WHAT THIS TASK INVOLVES: Exactly as they stand, write out all of the entries again.
### DATA SUPPLIED ###
(** * bincalc: a binary calculator for fixed-width encodings

    A shallow embedding of [bincalc.cpp]: the operator table, the literal
    lexer ([parse_value] and the libc conversions it drives), the typed
    evaluator ([evaluate_operator]) and the precedence-climbing parser
    ([compute_expression], [compute_value]), followed by the properties
    the specification states about them.

    Conventions of the embedding.
    - The input line is a [list ascii]; the byte read at an offset past
      its end is the terminating NUL ([peek]).
    - The [char *& cursor] is an offset into the line.  It is part of the
      machine state, because the exception handler of [handle_input] reads
      it after a [throw].
    - [errno] is a global that only ever gets compared with [ERANGE]; the
      state keeps the boolean [errno == ERANGE].
    - A call of [printf] appends a record of the call to [stdout], a call
      of [fprintf(stderr, ...)] to [stderr].  What the calls write into the
      static buffers of [format_dec] and [format_hex], and the text that
      comes out, is derived from the records ([buffered]).
    - [INVALID_ENCODING] and [INVALID_OP] (both [-1] in the enums) are
      [None] in an [option]. *)

From Stdlib Require Import ZArith List Ascii String Bool Lia Arith.
From Stdlib Require Import DecimalString.
From Stdlib Require DecimalPos DecimalFacts.
From Stdlib Require Import Permutation.
From Stdlib Require Import SpecFloat.
Import ListNotations.

Local Open Scope Z_scope.

(** ** Characters and C strings *)

Definition NUL : ascii := "000"%char.

Definition code (c : ascii) : Z := Z.of_N (N_of_ascii c).

(** [<ctype.h>] in the "C" locale. *)
Definition isspace (c : ascii) : bool :=
  (code c =? 32) || ((9 <=? code c) && (code c <=? 13)).

Definition isdigit (c : ascii) : bool :=
  (48 <=? code c) && (code c <=? 57).

Definition isxdigit (c : ascii) : bool :=
  isdigit c
  || ((97 <=? code c) && (code c <=? 102))
  || ((65 <=? code c) && (code c <=? 70)).

Definition isalpha (c : ascii) : bool :=
  ((97 <=? code c) && (code c <=? 122))
  || ((65 <=? code c) && (code c <=? 90)).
###
ANSWER TO THIS PROBLEM:
(** * bincalc: a binary calculator for fixed-width encodings

    A shallow embedding of [bincalc.cpp]: the operator table, the literal
    lexer ([parse_value] and the libc conversions it drives), the typed
    evaluator ([evaluate_operator]) and the precedence-climbing parser
    ([compute_expression], [compute_value]), followed by the properties
    the specification states about them.

    Conventions of the embedding.
    - The input line is a [list ascii]; the byte read at an offset past
      its end is the terminating NUL ([peek]).
    - The [char *& cursor] is an offset into the line.  It is part of the
      machine state, because the exception handler of [handle_input] reads
      it after a [throw].
    - [errno] is a global that only ever gets compared with [ERANGE]; the
      state keeps the boolean [errno == ERANGE].
    - A call of [printf] appends a record of the call to [stdout], a call
      of [fprintf(stderr, ...)] to [stderr].  What the calls write into the
      static buffers of [format_dec] and [format_hex], and the text that
      comes out, is derived from the records ([buffered]).
    - [INVALID_ENCODING] and [INVALID_OP] (both [-1] in the enums) are
      [None] in an [option]. *)

From Stdlib Require Import ZArith List Ascii String Bool Lia Arith.
From Stdlib Require Import DecimalString.
From Stdlib Require DecimalPos DecimalFacts.
From Stdlib Require Import Permutation.
From Stdlib Require Import SpecFloat.
Import ListNotations.

Local Open Scope Z_scope.

(** ** Characters and C strings *)

Definition NUL : ascii := "000"%char.

Definition code (c : ascii) : Z := Z.of_N (N_of_ascii c).

(** [<ctype.h>] in the "C" locale. *)
Definition isspace (c : ascii) : bool :=
  (code c =? 32) || ((9 <=? code c) && (code c <=? 13)).

Definition isdigit (c : ascii) : bool :=
  (48 <=? code c) && (code c <=? 57).

Definition isxdigit (c : ascii) : bool :=
  isdigit c
  || ((97 <=? code c) && (code c <=? 102))
  || ((65 <=? code c) && (code c <=? 70)).

Definition isalpha (c : ascii) : bool :=
  ((97 <=? code c) && (code c <=? 122))
  || ((65 <=? code c) && (code c <=? 90)).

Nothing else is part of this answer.